Circadian Rhythm

Image was taken from Wikipedia; work by YassineMrabet.

Oct 2, 2017, the Nobel Prize of Physiology or Medicine was awarded to three American scientists, Jeffrey C. Hall, Michael Rosbash, and Michael W. Young, in honor of their discovery of the molecular mechanism underpinning circadian rhythm.

All of a sudden the term “circadian rhythm” becomes a buzzword in the Internet. Here is a very brief perspective on the fascinating research field.
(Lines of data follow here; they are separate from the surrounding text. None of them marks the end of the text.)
(** Write into a directory that exists. *)
Lemma Write_existing d c r (v : V) w b kc p :
  c ≠ "" → proper r = true → MarshalIndent v "" tab = Ok b →
  find (cwd w) (files w) (Join [dir d; c]) = inr (kc, Dir p) →
  may_write p = true → may_search p = true →
  is_dir (files w !! ((r +:+ ".json") :: kc)) = false →
  files w !! ((r +:+ ".json.tmp") :: kc) = None →
  (Write_locked d c r v w).1 = None ∧
  files (Write_locked d c r v w).2 =
    <[(r +:+ ".json") :: kc := File perm_0644 (b ++ [Byte.x0a])]> (files w).
Proof.
  intros Hc Hr Hmar Hfind Hpw Hps Hdir Htmp.
  apply find_inr in Hfind as (Hne & Hkc & Hwalk & Hlook).
  destruct (document_places (cwd w) (dir d) c r Hc Hr) as (_ & _ & Hkf & Hkt).
  rewrite <-Hkc in Hkf, Hkt.
  destruct (Write_locked_ok d c r v w b (files w) perm_0644 Hc Hmar) as (Hres & _ & Hfiles).
  - rewrite <-Hkc. by eapply mkdir_all_at_dir.
  - rewrite Hkf, walk_cons, Hwalk, Hlook. by rewrite Hps.
  - rewrite Hkf. simpl. by rewrite Hlook.
  - by rewrite Hkf.
  - left. by rewrite Hkt.
  - split; [done|]. rewrite Hfiles, Hkf, Hkt. by rewrite delete_id.
Qed.

(** X4. Write of a plain resource name into a collection whose directory
    exists and may be written and searched succeeds, whatever regular file
    lies at the final path (also one that may not be written), when nothing
    lies at the temporary path. Afterwards the tree is the tree before with
    the document at the final path: a regular file of mode 0644 that holds
    the encoding and a newline. Nothing else has changed, and no temporary
    file is left. *)
Theorem Write_into_existing_collection (d : Driver) (c r : string) (v : V)
    (w : World) (b : list Byte.byte) (kc : place) (p : N) :
  c ≠ "" → proper r = true → MarshalIndent v "" tab = Ok b →
  find (cwd w) (files w) (Join [dir d; c]) = inr (kc, Dir p) →
  may_write p = true → may_search p = true →
  is_dir (files w !! ((r +:+ ".json") :: kc)) = false →
  files w !! ((r +:+ ".json.tmp") :: kc) = None →
  (Write d c r v w).1 = None ∧
  files (Write d c r v w).2 =
    <[(r +:+ ".json") :: kc := File perm_0644 (b ++ [Byte.x0a])]> (files w).
Proof.
  intros Hc Hr Hmar Hfind Hpw Hps Hdir Htmp.
  destruct (Write_fst_files d c r v w Hc (proper_nonempty _ Hr)) as (-> & -> & _).
  by eapply Write_existing.
Qed.

(** Write into a directory that is not there yet. *)
Lemma Write_first d c r (v : V) w b kroot p :
  proper c = true → proper r = true → MarshalIndent v "" tab = Ok b →
  well_formed (files w) →
  find (cwd w) (files w) (dir d) = inr (kroot, Dir p) →
  may_write p = true → may_search p = true →
  files w !! (c :: kroot) = None →
  (Write_locked d c r v w).1 = None ∧
  files (Write_locked d c r v w).2 =
    <[(r +:+ ".json") :: c :: kroot := File perm_0644 (b ++ [Byte.x0a])]>
      (<[c :: kroot := Dir perm_0755]> (files w)).
Proof.
  intros Hc Hr Hmar Hwf Hfind Hpw Hps Hnew.
  apply find_inr in Hfind as (Hne & Hkroot & Hwalk & Hlook).
  pose proof (proper_nonempty _ Hc) as Hcne.
  assert (locate (cwd w) (Join [dir d; c]) = c :: kroot) as Hkc.
  { rewrite Hkroot. by apply locate_Join_child. }
  destruct (document_places (cwd w) (dir d) c r Hcne Hr) as (_ & _ & Hkf & Hkt).
  rewrite Hkc in Hkf, Hkt.
  assert (walk (files w) (c :: kroot) = None) as Hwalkc.
  { rewrite walk_cons, Hwalk, Hlook. by rewrite Hps. }
  set (t1 := <[c :: kroot := Dir perm_0755]> (files w)).
  assert (∀ x, t1 !! (x :: c :: kroot) = None) as Hbelow.
  { intros x. unfold t1. rewrite lookup_insert_ne.
    - eapply wf_nothing_below; [done..|]. by exists [x].
    - intros Heq. apply (f_equal length) in Heq. simpl in Heq. lia. }
  destruct (Write_locked_ok d c r v w b t1 perm_0644 Hcne Hmar) as (Hres & _ & Hfiles).
  - rewrite Hkc. by apply (mkdir_all_at_new _ _ _ p).
  - rewrite Hkf, walk_cons. unfold t1. rewrite walk_insert_beside, Hwalkc.
    by rewrite lookup_insert_eq.
  - rewrite Hkf. simpl. unfold t1. by rewrite lookup_insert_eq.
  - by rewrite Hkf, Hbelow.
  - left. by rewrite Hkt, Hbelow.
  - split; [done|]. rewrite Hfiles, Hkf, Hkt. by rewrite delete_id.
Qed.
The word circadian originates from the Latin words Circa, meaning “around”, and dies, meaning “day”. Circadian rhythm is the biological process that displays an endogenous (built-in or self-sustained), entrainable (self-adjusted) oscillation of about 24 hours. These 24-hour rhythm are driven by a biology clock, and it has been widely observed in plants, animals, fungi, and cyanobacteria. (From Wikipedia) The body of research on biological rhythms is called Chronobiology.

“Ever since the emergence of life on earth, about four billion years ago, evolving life forms had to adapt to the rotation of our planet. This ability to prepare for the daily fluctuations is crucial for all life forms”. --Thomas Perlmann, professor and secretary of the Nobel committee for Physiology or Medicine.
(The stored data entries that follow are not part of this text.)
Lemma breaks_uniform_every_arithmetic_witness :
  exists m,
    Num.calculate binary64 default_calculator_64 4 1000%float 0%float 4.83%float
      = Num.Returned m /\
    Num.count_type BREAK (Num.activities m) = 2%nat /\
    Num.total_break_time m = 20%float.
Proof.
  assert (Hrun : exists m,
            Num.calculate binary64 default_calculator_64 4 1000%float 0%float
              4.83%float = Num.Returned m)
    by (eexists; vm_compute; reflexivity).
  destruct Hrun as [m Hm]. exists m. split; [exact Hm|].
  destruct (breaks_uniform_every_arithmetic _ _ _ _ _ _ _ Hm) as [_ Htotal].
  assert (Hcount : Num.count_type BREAK (Num.activities m) = 2%nat).
  { revert Hm. vm_compute. intros [= <-]. reflexivity. }
  split; [exact Hcount|]. rewrite Htotal, Hcount. reflexivity.
Defined.

(** X4.  The kinds of every result, whatever the rounding: Loading
    first; then driving segments, with a Break only ever between two
    Driving activities and never two Breaks in a row; Unloading last.
    There are more Driving than Break activities as soon as there are
    miles to drive, and Loading and Unloading alone when the miles are
    not [> 0]. *)
Theorem schedule_well_formed_every_arithmetic A self fuel tm dm rh m :
  Num.calculate A self fuel tm dm rh = Num.Returned m ->
  well_formed (Num.kinds (Num.activities m)) = true /\
  (Num.less A (Num.literal_0 A) tm = false ->
   Num.kinds (Num.activities m) = [LOADING; UNLOADING]) /\
  (Num.less A (Num.literal_0 A) tm = true ->
   (Num.count_type BREAK (Num.activities m) <
    Num.count_type DRIVING (Num.activities m))%nat).
Proof.
  intros Hm. apply num_calculate_Returned in Hm as (s & Hw & ->).
  pose proof (num_while_loop_shape _ _ _ _ _ _ _ Hw)
    as [[_ _ _ (st & Hscan & Hst)] Hend].
  simpl. rewrite num_kinds_snoc. simpl. split; [|split].
  - unfold well_formed. rewrite Hscan.
    destruct Hst as [[-> _]|[[-> _]|[-> [_ Hpos]]]]; try reflexivity.
    congruence.
  - intros Htm. destruct fuel as [|fuel]; simpl in Hw; rewrite Htm in Hw;
      injection Hw as <-; reflexivity.
  - intros Htm. rewrite !num_count_type_snoc. simpl. rewrite !Nat.add_0_r.
    destruct Hst as [[_ Hk]|[[_ Hlt]|[_ [_ Hpos]]]].
    + exfalso.
      apply num_while_loop_first_pass in Hw as [rest Hacts]; [|exact Htm].
      rewrite num_step_activities in Hacts.
      apply (f_equal (@List.length _)) in Hk.
      unfold Num.kinds in Hk. rewrite length_map, Hacts in Hk.
      simpl in Hk. rewrite !length_app in Hk. simpl in Hk. lia.
    + exact Hlt.
    + congruence.
Qed.

Lemma schedule_well_formed_every_arithmetic_witness :
  exists m,
    Num.calculate binary64 default_calculator_64 4 700%float 0%float 0.19%float
      = Num.Returned m /\
    well_formed (Num.kinds (Num.activities m)) = true /\
    Num.kinds (Num.activities m) =
      [LOADING; DRIVING; DRIVING; BREAK; DRIVING; BREAK; DRIVING; UNLOADING].
Proof.
  assert (Hrun : exists m,
            Num.calculate binary64 default_calculator_64 4 700%float 0%float
              0.19%float = Num.Returned m)
    by (eexists; vm_compute; reflexivity).
  destruct Hrun as [m Hm]. exists m. split; [exact Hm|].
  split.
  - apply (schedule_well_formed_every_arithmetic _ _ _ _ _ _ _ Hm).
  - revert Hm. vm_compute. intros [= <-]. reflexivity.
Defined.

(** X2.  In every result, whatever the rounding, the duration of each
    Driving activity is the quotient of its miles by [speed_mph], as
    the division of the code rounds it: the schedule holds no Driving
    activity whose two fields disagree. *)
Theorem driving_duration_every_arithmetic A self fuel tm dm rh m :
  Num.calculate A self fuel tm dm rh = Num.Returned m ->
  Forall (fun a => Num.activity_type a = DRIVING ->
                   Num.duration a =
                   Num.true_div A (Num.miles a) (Num.speed_mph self))
    (Num.activities m).
Proof.
  intros Hm. apply num_calculate_Returned in Hm as (s & Hw & ->).
  apply num_while_loop_shape in Hw as [[Hdr _ _ _] _]. simpl.
  apply Forall_app. split; [exact Hdr|]. repeat constructor; discriminate.
Qed.

Lemma driving_duration_every_arithmetic_witness :
  exists m,
    Num.calculate binary64 default_calculator_64 4 700%float 0%float 0.37%float
      = Num.Returned m /\
    Forall (fun a : Num.Activity binary64 =>
              Num.activity_type a = DRIVING ->
              Num.duration a = PrimFloat.div (Num.miles a) 55%float)
      (Num.activities m).
Proof.
  assert (Hrun : exists m,
            Num.calculate binary64 default_calculator_64 4 700%float 0%float
              0.37%float = Num.Returned m)
    by (eexists; vm_compute; reflexivity).
  destruct Hrun as [m Hm]. exists m. split; [exact Hm|].
  apply (driving_duration_every_arithmetic _ _ _ _ _ _ _ Hm).
Defined.

(** * [format_time] on binary64 numbers *)

(** The exact [format_time] above is [format_minutes] after [int]. *)
Lemma format_time_format_minutes (hours : Q) :
  format_time hours = format_minutes (py_int (hours * 60)).
Proof. reflexivity. Qed.

(** Python's results, rounding of [hours * 60] included. *)
Example format_time_64_examples :
  format_time_64 0%float = Some "00:00"%string /\
  format_time_64 1.5%float = Some "01:30"%string /\
  format_time_64 10.75%float = Some "10:45"%string /\
  format_time_64 24%float = Some "24:00"%string /\
  format_time_64 0.15%float = Some "00:09"%string /\
  format_time_64 (PrimFloat.div (-1)%float 60%float) = Some "-1:59"%string /\
  format_time_64 PrimFloat.infinity = None.
Proof. repeat split; vm_compute; reflexivity. Qed.

(** X9.  When [int(hours * 60)] is a number of minutes from 0 to 5999,
    [format_time] returns exactly five characters: two digits of hours,
    a colon, two digits of minutes, the minutes from 00 to 59. *)
Theorem format_time_64_five_characters (hours : float) (total_minutes : Z) :
  py_int_64 (PrimFloat.mul hours 60%float) = Some total_minutes ->
  (0 <= total_minutes < 6000)%Z ->
  format_time_64 hours =
    Some (two_digits (total_minutes / 60) ++ ":" ++
          two_digits (total_minutes mod 60))%string /\
  (0 <= total_minutes mod 60 < 60)%Z /\
  (forall text, format_time_64 hours = Some text -> String.length text = 5%nat).
Proof.
  intros Hint Ht. unfold format_time_64. rewrite Hint.
  pose proof (Z.mod_pos_bound total_minutes 60 eq_refl) as Hm.
  assert (Hh : (0 <= total_minutes / 60 < 100)%Z).
  { split; [apply Z.div_pos; lia|apply Z.div_lt_upper_bound; lia]. }
  unfold format_minutes. cbv zeta.
  rewrite !format_0d_two_digits by lia.
  split; [reflexivity|]. split; [exact Hm|].
  intros text [= <-]. reflexivity.
Qed.

Lemma format_time_64_five_characters_witness :
  format_time_64 0.15%float =
    Some (two_digits 0 ++ ":" ++ two_digits 9)%string.
Proof.
  refine (proj1 (format_time_64_five_characters 0.15%float 9 _ _)).
  - vm_compute. reflexivity.
  - lia.
Defined.

(** X10.  When [int(hours * 60)] is minus one minute or less,
    [format_time] puts the minus sign on the hours, which the floor
    division takes one below, and the minutes, from 00 to 59, count
    forward from them: minus thirty minutes read "-1:30". *)
Theorem format_time_64_negative (hours : float) (total_minutes : Z) :
  py_int_64 (PrimFloat.mul hours 60%float) = Some total_minutes ->
  (total_minutes <= -1)%Z ->
  exists h m,
    (h < 0)%Z /\ (0 <= m < 60)%Z /\ (60 * h + m)%Z = total_minutes /\
    format_time_64 hours =
      Some ("-" ++ zfill 1 (py_str_int (- h)) ++ ":" ++ two_digits m)%string.
Proof.
  intros Hint Ht. unfold format_time_64. rewrite Hint.
  exists (total_minutes / 60)%Z, (total_minutes mod 60)%Z.
  pose proof (Z.mod_pos_bound total_minutes 60 eq_refl) as Hm.
  pose proof (Z.div_mod total_minutes 60) as Hd.
  assert (Hh : (total_minutes / 60 < 0)%Z)
    by (apply Z.div_lt_upper_bound; lia).
  split; [exact Hh|]. split; [exact Hm|]. split; [lia|].
  unfold format_minutes. cbv zeta.
  rewrite (format_0d_two_digits (total_minutes mod 60)) by lia.
  unfold format_0d. apply Z.ltb_lt in Hh. rewrite Hh. reflexivity.
Qed.

Lemma format_time_64_negative_witness :
  exists h m,
    (h < 0)%Z /\ (0 <= m < 60)%Z /\
    format_time_64 (-0.5)%float =
      Some ("-" ++ zfill 1 (py_str_int (- h)) ++ ":" ++ two_digits m)%string.
Proof.
  assert (Hint : py_int_64 (PrimFloat.mul (-0.5)%float 60%float) = Some (-30)%Z)
    by (vm_compute; reflexivity).
  assert (Ht : (-30 <= -1)%Z) by lia.
  destruct (format_time_64_negative (-0.5)%float (-30) Hint Ht)
    as (h & m & Hh & Hm & _ & Hf).
  exists h, m. auto.
Defined.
So how does the adaption work?

The key discoveries date back to the 1970s and resulted from studies on fruit flies. At that time Seymour Benzer and his student Ronald Konopka identified an unknown gene, the mutations of which disrupted the circadian clock of flies. The gene was named period. [1] It was the first clock gene identified. In 1980s, Nobel Laureates, Jeffrey Hall and Michael at Brandeis University, and Michael Young at Rockefeller University, successfully cloned and isolated the period gene… a big deal in those days [2, 3]. Jeffrey Hall and Michael Rosbash then went on to discover PER, the protein encoded by period. It was observed that protein PER accumulated in cell nuclei during the night and was degraded during the day. [4, 6] The protein levels oscillate over a 24-hour cycle, in synchrony with the circadian rhythm.

Follow-up research found that the fluctuating protein levels were a consequence of, and contributed to, the fluctuating mRNA levels of period [5]. As RNA goes up, protein comes down and vise versa, suggesting a negative feedback mechanism.
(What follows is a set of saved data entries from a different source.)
(** X12.  The launch of [_bwd_kv_kernel] depends on the storages of q, k,
    v, do, L and delta through the elements of the six tensors only,
    whatever the sizes and the flags are: two launches whose storages
    agree on [q[z, h, m, d]], [do[z, h, m, d]], [L[z, h, m]],
    [delta[z, h, m]] for [m < M] and on [k[z, h, n, d]], [v[z, h, n, d]]
    for [n < N] make the same stores into dk and into dv. *)
Theorem bwd_kv_launch_footprint (Q K V DO L Dl Q' K' V' DO' L' Dl' : mem)
    (sm_scale : R) (sq sk sv sdo sdk sdv : strides)
    (B H M N BLOCK_M BLOCK_DMODEL BLOCK_N : Z) (causal : bool) :
  0 < BLOCK_M -> 0 < BLOCK_N ->
  (forall z h m d, 0 <= z < B -> 0 <= h < H -> 0 <= m < M ->
     0 <= d < BLOCK_DMODEL ->
     Q (offset4 sq z h m d) = Q' (offset4 sq z h m d)
     /\ DO (offset4 sdo z h m d) = DO' (offset4 sdo z h m d)) ->
  (forall z h n d, 0 <= z < B -> 0 <= h < H -> 0 <= n < N ->
     0 <= d < BLOCK_DMODEL ->
     K (offset4 sk z h n d) = K' (offset4 sk z h n d)
     /\ V (offset4 sv z h n d) = V' (offset4 sv z h n d)) ->
  (forall z h m, 0 <= z < B -> 0 <= h < H -> 0 <= m < M ->
     L (offset3 H M z h m) = L' (offset3 H M z h m)
     /\ Dl (offset3 H M z h m) = Dl' (offset3 H M z h m)) ->
  kv_launch Q K V sm_scale DO L Dl sq sk sv sdo sdk sdv H M (N - M)
            BLOCK_M BLOCK_N BLOCK_DMODEL causal
            (M mod BLOCK_M =? 0) (N mod BLOCK_N =? 0)
            (cdiv N BLOCK_N, H, B)
  = kv_launch Q' K' V' sm_scale DO' L' Dl' sq sk sv sdo sdk sdv H M (N - M)
              BLOCK_M BLOCK_N BLOCK_DMODEL causal
              (M mod BLOCK_M =? 0) (N mod BLOCK_N =? 0)
              (cdiv N BLOCK_N, H, B).
Proof.
  intros HBM HBN HQ HK HL.
  assert (Hrun : forall id, In id (grid_ids (cdiv N BLOCK_N, H, B)) ->
            (let '(t, h, z) := id in
             _bwd_kv_kernel Q K V sm_scale DO L Dl sq sk sv sdo sdk sdv
                            H M (N - M) BLOCK_M BLOCK_DMODEL BLOCK_N causal
                            (M mod BLOCK_M =? 0) (N mod BLOCK_N =? 0) t h z)
            = (let '(t, h, z) := id in
               _bwd_kv_kernel Q' K' V' sm_scale DO' L' Dl' sq sk sv sdo sdk
                              sdv H M (N - M) BLOCK_M BLOCK_DMODEL BLOCK_N
                              causal (M mod BLOCK_M =? 0)
                              (N mod BLOCK_N =? 0) t h z)).
  { intros [[t h] z] Hg. apply In_grid_ids in Hg as (Ht & Hh & Hz).
    destruct (kv_lo_tile (N - M) BLOCK_M BLOCK_N t causal HBM)
      as (c & Hc & Elo).
    assert (Hlo : 0 <= kv_lo (N - M) BLOCK_M BLOCK_N causal t) by nia.
    apply kv_kernel_footprint; auto; intros; try apply HQ; try apply HK;
      try apply HL; auto; lia. }
  unfold kv_launch. f_equal; apply flat_map_ext_in; intros id Hg;
    now rewrite (Hrun id Hg).
Qed.

Lemma bwd_kv_launch_footprint_witness :
  kv_launch (fun _ => F 1) (fun _ => F 1) (fun _ => F 1) 1
            (fun _ => F 1) (fun _ => F 1) (fun _ => F 1)
            (mkStrides 32 32 16 1) (mkStrides 32 32 16 1)
            (mkStrides 32 32 16 1) (mkStrides 32 32 16 1)
            (mkStrides 32 32 16 1) (mkStrides 32 32 16 1)
            1 2 (2 - 2) 64 64 16 true
            (2 mod 64 =? 0) (2 mod 64 =? 0) (cdiv 2 64, 1, 1)
  = kv_launch (fun a => if a <? 32 then F 1 else NaN)
              (fun a => if a <? 32 then F 1 else NaN)
              (fun a => if a <? 32 then F 1 else NaN) 1
              (fun a => if a <? 32 then F 1 else NaN)
              (fun a => if a <? 32 then F 1 else NaN)
              (fun a => if a <? 32 then F 1 else NaN)
              (mkStrides 32 32 16 1) (mkStrides 32 32 16 1)
              (mkStrides 32 32 16 1) (mkStrides 32 32 16 1)
              (mkStrides 32 32 16 1) (mkStrides 32 32 16 1)
              1 2 (2 - 2) 64 64 16 true
              (2 mod 64 =? 0) (2 mod 64 =? 0) (cdiv 2 64, 1, 1).
Proof.
  assert (H4 : forall z h m d, 0 <= z < 1 -> 0 <= h < 1 -> 0 <= m < 2 ->
            0 <= d < 16 ->
            F 1 = (if offset4 (mkStrides 32 32 16 1) z h m d <? 32
                   then F 1 else NaN)).
  { intros z h m d Hz Hh Hm Hd.
    destruct (Z.ltb_spec (offset4 (mkStrides 32 32 16 1) z h m d) 32)
      as [_|Hge]; [reflexivity|].
    unfold offset4 in Hge. simpl in Hge. lia. }
  assert (H3 : forall z h m, 0 <= z < 1 -> 0 <= h < 1 -> 0 <= m < 2 ->
            F 1 = (if offset3 1 2 z h m <? 32 then F 1 else NaN)).
  { intros z h m Hz Hh Hm.
    destruct (Z.ltb_spec (offset3 1 2 z h m) 32) as [_|Hge]; [reflexivity|].
    unfold offset3 in Hge. lia. }
  exact (bwd_kv_launch_footprint
           (fun _ => F 1) (fun _ => F 1) (fun _ => F 1)
           (fun _ => F 1) (fun _ => F 1) (fun _ => F 1)
           (fun a => if a <? 32 then F 1 else NaN)
           (fun a => if a <? 32 then F 1 else NaN)
           (fun a => if a <? 32 then F 1 else NaN)
           (fun a => if a <? 32 then F 1 else NaN)
           (fun a => if a <? 32 then F 1 else NaN)
           (fun a => if a <? 32 then F 1 else NaN) 1
           (mkStrides 32 32 16 1) (mkStrides 32 32 16 1)
           (mkStrides 32 32 16 1) (mkStrides 32 32 16 1)
           (mkStrides 32 32 16 1) (mkStrides 32 32 16 1)
           1 1 2 2 64 16 64 true ltac:(lia) ltac:(lia)
           (fun z h m d Hz Hh Hm Hd =>
              conj (H4 z h m d Hz Hh Hm Hd) (H4 z h m d Hz Hh Hm Hd))
           (fun z h m d Hz Hh Hm Hd =>
              conj (H4 z h m d Hz Hh Hm Hd) (H4 z h m d Hz Hh Hm Hd))
           (fun z h m Hz Hh Hm =>
              conj (H3 z h m Hz Hh Hm) (H3 z h m Hz Hh Hm))).
Defined.

(** ** The recomputed probabilities on finite elements *)

(** The block [p] of iteration [t] of [_bwd_kv_kernel], on the lanes of a
    row of q and of a column of k, depends on that row of q, on that
    column of k and on the element of L of the row. *)
Lemma kv_p_at_elements (Q K V DO L D Q' K' V' DO' L' D' : mem)
    (sm_scale : R) (sq sk sv sdo : strides)
    (H N_CTX P_SEQ BLOCK_M BLOCK_DMODEL BLOCK_N : Z)
    (CAUSAL DIVISIBLE_M DIVISIBLE_N : bool)
    (start_n off_h off_z t i j : Z) :
  let lo := kv_lo P_SEQ BLOCK_M BLOCK_N CAUSAL start_n in
  0 <= t ->
  (forall d, 0 <= d < BLOCK_DMODEL ->
     Q (offset4 sq off_z off_h (lo + t * BLOCK_M + i) d)
     = Q' (offset4 sq off_z off_h (lo + t * BLOCK_M + i) d)) ->
  (forall d, 0 <= d < BLOCK_DMODEL ->
     K (offset4 sk off_z off_h (start_n * BLOCK_N + j) d)
     = K' (offset4 sk off_z off_h (start_n * BLOCK_N + j) d)) ->
  L (offset3 H N_CTX off_z off_h (lo + t * BLOCK_M + i))
  = L' (offset3 H N_CTX off_z off_h (lo + t * BLOCK_M + i)) ->
  kv_p_at Q K V sm_scale DO L D sq sk sv sdo H N_CTX P_SEQ BLOCK_M
          BLOCK_DMODEL BLOCK_N CAUSAL DIVISIBLE_M DIVISIBLE_N
          start_n off_h off_z t i j
  = kv_p_at Q' K' V' sm_scale DO' L' D' sq sk sv sdo H N_CTX P_SEQ BLOCK_M
            BLOCK_DMODEL BLOCK_N CAUSAL DIVISIBLE_M DIVISIBLE_N
            start_n off_h off_z t i j.
Proof.
  intros lo Ht HQ HK HL.
  unfold kv_p_at, kv_p. cbv zeta. fold lo.
  destruct (kv_state_ptrs Q K V sm_scale DO L D sq sk sv sdo H N_CTX P_SEQ
              BLOCK_M BLOCK_DMODEL BLOCK_N CAUSAL DIVISIBLE_M DIVISIBLE_N
              start_n off_h off_z (Z.to_nat t)) as [Eq _].
  destruct (kv_state_ptrs Q' K' V' sm_scale DO' L' D' sq sk sv sdo H N_CTX
              P_SEQ BLOCK_M BLOCK_DMODEL BLOCK_N CAUSAL DIVISIBLE_M
              DIVISIBLE_N start_n off_h off_z (Z.to_nat t)) as [Eq' _].
  rewrite Z2Nat.id in Eq, Eq' by lia. fold lo in Eq, Eq'.
  apply kv_apply_masks_ext. f_equal. f_equal; f_equal.
  - unfold kv_s. f_equal. apply tl_dot_ext.
    + intros d Hd. unfold kv_q, tl_load. rewrite Eq, Eq'.
      destruct (lane_ok _ i); [|reflexivity].
      replace (kv_q_ptrs_init sq off_h off_z lo i d + t * (BLOCK_M * s2 sq))
        with (offset4 sq off_z off_h (lo + t * BLOCK_M + i) d)
        by (unfold kv_q_ptrs_init, kv_Q_base, kv_offs_m_init, offset4; lia).
      now apply HQ.
    + intros d Hd. unfold tl_trans, kv_k, tl_load.
      destruct (lane_ok _ j); [|reflexivity].
      replace (kv_k_ptrs sk BLOCK_N start_n off_h off_z j d)
        with (offset4 sk off_z off_h (start_n * BLOCK_N + j) d)
        by (unfold kv_k_ptrs, kv_K_base, kv_offs_n, offset4; lia).
      now apply HK.
  - unfold tl_load. destruct (lane_ok _ i); [|reflexivity].
    replace (kv_L_base H N_CTX off_h off_z + kv_offs_m (lo + t * BLOCK_M) i)
      with (offset3 H N_CTX off_z off_h (lo + t * BLOCK_M + i))
      by (unfold kv_L_base, kv_offs_m, offset3; lia).
    exact HL.
Qed.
Figure 1. The feedback mechanism in the fruit fly circadian rhythm

During the following years more molecular components of the transcriptional machinery were elucidated. In 1994 Michael Young discovered a second gene, timeless, that was essential for the circadian rhythm. It was found that TIM, the protein coded by timeless, physically associated with PER in the cytosol and entered the cell nuclei, where they repressed the transcription of period and blocked the gene transcription, thereby closing the inhibitory feedback loop. [7]

Figure 2. A simplified illustration of the molecular mechanism of period regulation

Since the seminal discoveries by the three laureates, chronobiology has developed into a vast and highly dynamic research field, with wide implications for human and animal health.

More information and resources about the biological time could be found at HHMI's BioInteractive Blog.

References

[1] Konopka R. J. and Benzer S. (1971) Clock mutants of Drosophila melangogaster. Proc. Nat. Acad. Sci. USA 68, 2112-2116.

[2] Zehring, W.A., Wheeler, D.A., Reddy, P., Konopka, R.J., Kyriacou, C.P., Rosbash, M., and Hall, J.C. (1984). P-element transformation with period locus DNA restores rhythmicity to mutant, arrhythmic Drosophila melanogaster. Cell 39, 369–376.

[3] Bargiello, T.A., Jackson, F.R., and Young, M.W. (1984). Restoration of circadian behavioral rhythms by gene transfer in Drosophila. Nature 312, 752–754.

[4] Siwicki, K.K., Eastman, C., Petersen, G., Rosbash, M., and Hall, J.C. (1988). Antibodies to the period gene product of Drosophila reveal diverse tissue distribution and rhythmic changes in the visual system. Neuron 1, 141–150.

[5] Hardin, P.E., Hall, J.C., and Rosbash, M. (1990). Feedback of the Drosophila period gene product on circadian cycling of its messenger RNA levels. Nature 343, 536–540.

[6] Liu, X., Zwiebel, L.J., Hinton, D., Benzer, S., Hall, J.C., and Rosbash, M. (1992). The period gene encodes a predominantly nuclear protein in adult Drosophila. J Neurosci 12, 2735–2744.

[7] Vosshall, L.B., Price, J.L., Sehgal, A., Saez, L., and Young, M.W. (1994). Block in nuclear localization of period protein by a second clock mutation, timeless. Science 263, 1606–1609.